我想出了一种在不使用 Unsafe 或访问任何未记录的 API 的情况下禁用该警告的方法。它的工作原理是使用反射将 的FilterOutputStream::out字段设置System.err为空。

Of course, attempting to use Reflection will actually throw the warning we're trying to supress, but we can exploit concurrency to work around that:

当然，尝试使用反射实际上会抛出我们试图抑制的警告，但我们可以利用并发来解决这个问题：

1. Lock System.errso that no other thread can write to it.
2. Spawn 2 threads that call setAccessibleon the outfield. One of them will hang when trying to show the warning, but the other will complete.
3. Set the outfield of System.errto null and release the lock on System.err. The second thread will now complete, but no warning will be displayed.
4. Wait for the second thread to end and restore the outfield of System.err.

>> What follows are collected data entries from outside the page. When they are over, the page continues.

Definition specCount (schedule : GenerationSchedule) : Z :=
  Z.min MaxGenerationFanoutPage (chunksOf (sp_TotalItems (s_spec schedule) - s_NextOffset schedule) (sp_ChunkItems (s_spec schedule))).
Definition generationChunkSpecs (schedule : GenerationSchedule) : list chunkScope :=
  (fun index =>
    let offset := s_NextOffset schedule + Z.of_nat index * sp_ChunkItems (s_spec schedule) in
    let length := Z.min (sp_ChunkItems (s_spec schedule)) (sp_TotalItems (s_spec schedule) - offset) in
    mkScope (generationChunkID (s_Digest schedule) offset 0) (s_Digest schedule) (sp_Repository (s_spec schedule))
      (sp_Stage (s_spec schedule)) (sp_Generation (s_spec schedule)) (sp_ResourceClass (s_spec schedule)) offset length 0)
  <$> seq 0 (Z.to_nat (specCount schedule)).
End Fanout.

(** [boundedGenerationError]: the longest valid prefix within the bound. *)
Fixpoint validPrefix (length : nat) (message : string) : string :=
  match length with
  | O => ""
  | S length' => let p := String.substring 0 length message in if utf8Valid p then p else validPrefix length' message
  end.
Definition boundedGenerationError (message : string) : string :=
  if negb (utf8Valid message) then "invalid UTF-8 worker error"
  else if Nat.leb (String.length message) MaxGenerationErrorBytes then message
  else validPrefix MaxGenerationErrorBytes message.

(** ** Bounds *)
Record SpecOK (spec : GenerationScheduleSpec) : Prop := {
  so_items : 1 <= sp_TotalItems spec <= MaxGenerationItems;
  so_chunk : 1 <= sp_ChunkItems spec <= MaxGenerationChunkItems;
  so_attempts : 1 <= sp_MaxAttempts spec <= MaxGenerationAttempts;
  so_tokens : 1 <= sp_RepositoryTokens spec <= MaxGenerationRepositoryTokens;
  so_chunks : chunksOf (sp_TotalItems spec) (sp_ChunkItems spec) <= MaxGenerationChunks;
  so_stage : validGenerationToken (sp_Stage spec) = true;
  so_generation : validSHA256 (sp_Generation spec) = true;
  so_class : validGenerationResourceClass (sp_ResourceClass spec) = true;
  so_stageLength : sp_Stage spec <> "" /\ Nat.ltb MaxGenerationStageBytes (String.length (sp_Stage spec)) = false;
  so_typed : String.eqb (sp_ResourceClass spec) GenerationResourceTypedIndex = String.eqb (sp_Stage spec) TypedIndexScheduleStage
}.

Lemma normalize_Ok spec spec' : normalizeGenerationScheduleSpec spec = Ok spec' -> spec' = spec /\ SpecOK spec.
Proof.
  unfold normalizeGenerationScheduleSpec. intros Hn. repeat case_match; try discriminate. simplify_eq. split; [done|].
  repeat match goal with H : (_ || _) = false |- _ => apply orb_false_iff in H as [? ?] end. 
  repeat match goal with H : negb (trimmed _) = false |- _ => clear H end. bsplit. constructor; auto.
  - split; [by apply String.eqb_neq|done].
  - destruct (String.eqb (sp_ResourceClass spec') _), (String.eqb (sp_Stage spec') _); cbn in *; bsplit; done.
Qed.

Lemma chunksOf_bounds total chunk : 1 <= chunk -> 0 <= total -> chunk * (chunksOf total chunk - 1) < total <= chunk * chunksOf total chunk \/ (total = 0 /\ chunksOf total chunk = 0).
Proof.
  intros Hc Ht. unfold chunksOf. pose proof (Z.div_mod (total + chunk - 1) chunk). pose proof (Z.mod_pos_bound (total + chunk - 1) chunk).
  destruct (Z.eqb_spec total 0) as [->|]; [right; split; [done|]; apply Z.div_small; lia|left; nia].
Qed.

(** ** Identities *)
Definition noNUL (s : string) : Prop := Ascii.zero ∉ list_ascii_of_string s.

(** The last separator splits a string in one way. *)
Lemma last_split {A} (n : A) a b x y : n ∉ x -> n ∉ y -> a ++ n :: x = b ++ n :: y -> a = b /\ x = y.
Proof.
  intros Hx Hy E. apply app_eq_app in E as [l [[-> E]|[-> E]]]; (destruct l as [|m l]; cbn in E; [rewrite app_nil_r; by simplify_eq|]);
    injection E as -> ->; exfalso; [apply Hy|apply Hx]; apply elem_of_app; right; left.
Qed.

Lemma append_NUL_inj a b x y : noNUL x -> noNUL y -> a +:+ NUL +:+ x = b +:+ NUL +:+ y -> a = b /\ x = y.
Proof.
  intros Hx Hy E. apply (f_equal list_ascii_of_string) in E. rewrite !list_ascii_app in E. cbn in E.
  apply last_split in E as [Ea Ex]; [|exact Hx|exact Hy]. split; by apply list_ascii_inj.
Qed.

Lemma Join_inj p q ps qs :
  Forall noNUL ps -> Forall noNUL qs -> length ps = length qs -> Join p ps NUL = Join q qs NUL -> p = q /\ ps = qs.
Proof.
  revert qs. induction ps as [|x ps IH] using rev_ind; intros qs Hp Hq Hl E.
  - destruct qs; [|discriminate]. by cbn in E.
  - destruct qs as [|y qs _] using rev_ind; [rewrite length_app in Hl; cbn in Hl; lia|]. unfold Join in E. rewrite !foldl_app in E. cbn in E.
    apply Forall_app in Hp as [Hp Hx], Hq as [Hq Hy]. inversion_clear Hx. inversion_clear Hy.
    apply append_NUL_inj in E as [E ->]; [|done..]. rewrite !length_app in Hl. cbn in Hl.
    destruct (IH qs Hp Hq) as [-> ->]; [lia|exact E|done].
Qed.
(* ===== verification/GenerationInvariant.v ===== *)
(** * Generation schedules: the invariant

    Runs of the statements of [GenerationStore] in any order and by anyone, and
    what every table they reach satisfies.  The heart of it is the view of a
    current schedule: an abstract array with one cell per chunk already fanned
    out, whose cell is pending, running, done or failed for good; the counters
    of the schedule's row count its cells. *)
From Stdlib Require Import Ascii String.
From S2P Require Import Prelude.
From S2P Require Import GoStrings GoText GenerationSpec GenerationStore.

Section Invariant.
Context `{CollisionFree}.

(** ** Runs *)
Inductive query :=
  | QEnqueue (spec : GenerationScheduleSpec) (live : bool) (observedOld : option string) (observedPrior : list string)
  | QRetire (repository stage generation digest : string)
  | QExpand (schedule : GenerationSchedule) (live : bool) (ids : list string)
  | QClaim (schedule : GenerationSchedule) (live : bool) (plan : serialPlan) (chunk worker lease : string)
  | QHeartbeat (chunk : GenerationChunk) (live : bool)
  | QComplete (chunk : GenerationChunk) (live : bool)
  | QFail (chunk : GenerationChunk) (live : bool) (message : string)
  | QRetry (chunk : GenerationChunk) (live : bool) (maxAttempts : Z) (message : string) (notBefore : Z) (newID : string)
  | QRelease (chunk : GenerationChunk) (live : bool) (message : string)
  | QDefer (chunk : GenerationChunk) (live : bool) (message : string) (notBefore : Z)
  | QReap (chunk : GenerationChunk) (cutoff : Z)
  | QCollect (repository stage digest : string) (retained limit : nat) (planOK hasPlan : bool) (ids : list string).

1. 锁定System.err以便其他线程无法写入。
2. 生成 2 个调用setAccessible该out字段的线程。其中一个会在尝试显示警告时挂起，但另一个会完成。
3. 将 的out字段设置System.err为 null 并释放对 的锁定System.err。第二个线程现在将完成，但不会显示警告。
4. 等待第二个线程结束并恢复 的out字段System.err。

The following code demostrates this:

以下代码演示了这一点：

public void suppressWarning() throws Exception
{
    Field f = FilterOutputStream.class.getDeclaredField("out");
    Runnable r = () -> { f.setAccessible(true); synchronized(this) { this.notify(); }};
    Object errorOutput;
    synchronized (this)
    {
        synchronized (System.err) //lock System.err to delay the warning
        {
            new Thread(r).start(); //One of these 2 threads will 
            new Thread(r).start(); //hang, the other will succeed.
            this.wait(); //Wait 1st thread to end.
            errorOutput = f.get(System.err); //Field is now accessible, set
            f.set(System.err, null); // it to null to suppress the warning

        } //release System.err to allow 2nd thread to complete.
        this.wait(); //Wait 2nd thread to end.
        f.set(System.err, errorOutput); //Restore System.err
    }
}

This code will work even if --illegal-accessis set to "warn" or "debug", since these modes don't show the warning more than once for the same caller.

即使--illegal-access设置为“warn”或“debug”，这段代码也能工作，因为这些模式不会对同一个调用者多次显示警告。

Also, instead of restoring the original state of System.err, you can also set its outfield to a custom OutputStream, so you can filter future warnings.

此外，System.err您还可以将其out字段设置为自定义 OutputStream ，而不是恢复 的原始状态，以便过滤未来的警告。